▶ [Work to be completed]: From the entries below, tally how many lines contain "shiftr" and report only that figure.

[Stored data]
----
(* ===== verification/Util.v ===== *)
(** * internal/proxy/util.go: hashes, sorted search, method names

    The change hash of the proxy is a CRC-64 (hash/crc64 with the ECMA
    table), here over 64-bit integers in [Z].  encoding/json is a parameter:
    [encode] answers what an encoder writes for an object. *)
From Stdlib Require Import ZArith Lia Ascii Sorting.Sorted.
From stdpp Require Import base gmap strings list.
From S2P Require Import Prelude SliceUtil Pattern.

(** ** hash/crc64 *)

Definition ECMA : Z := 0xC96C5795D7870F42.
Definition mask64 : Z := 2 ^ 64 - 1.

Fixpoint table_bits (n : nat) (crc : Z) : Z :=
  match n with
  | O => crc
  | S n => table_bits n (if Z.land crc 1 =? 1 then Z.lxor (Z.shiftr crc 1) ECMA else Z.shiftr crc 1)
  end.
(** The entry [i] of [MakeTable(ECMA)]. *)
Definition table_entry (i : Z) : Z := table_bits 8 i.

Definition crc_byte (crc : Z) (v : Z) : Z :=
  Z.lxor (table_entry (Z.land (Z.lxor crc v) 255)) (Z.shiftr crc 8).
(** [update]: the sum is inverted before and after. *)
Definition crc_write (crc : Z) (p : list Z) : Z :=
  Z.lxor (foldl crc_byte (Z.lxor crc mask64) p) mask64.

(** The bytes of a string. *)
Fixpoint bytes_of (s : string) : list Z :=
  match s with
  | EmptyString => []
  | String c s => Z.of_N (N_of_ascii c) :: bytes_of s
  end.

(** ** The code *)

Section hash.
Context {T : Type} (encode : T → gores string).

(** [byte(salt >> 24)], ... *)
Definition salt_bytes (salt : Z) : list Z :=
  [Z.shiftr salt 24 mod 256; Z.shiftr salt 16 mod 256; Z.shiftr salt 8 mod 256; salt mod 256].

Fixpoint hash_objs (hash : Z) (objs : list T) : gores Z :=
  match objs with
  | [] => Ok hash
  | r :: objs =>
    match encode r with
    | Err err => Err err
    | Ok b => hash_objs (crc_write hash (bytes_of b)) objs
    end
  end.

Definition saltHash (salt : Z) (objs : list T) : gores Z :=
  let hash := if negb (salt =? 0) then crc_write 0 (salt_bytes salt) else 0 in
  if Nat.eqb (length objs) 0 then Err "no objects provided" else hash_objs hash objs.

Definition HashAny (salt : Z) (objs : list T) : gores Z :=
  match saltHash salt objs with Err err => Err err | Ok h => Ok h end.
----
▶ [Response to the task]: 3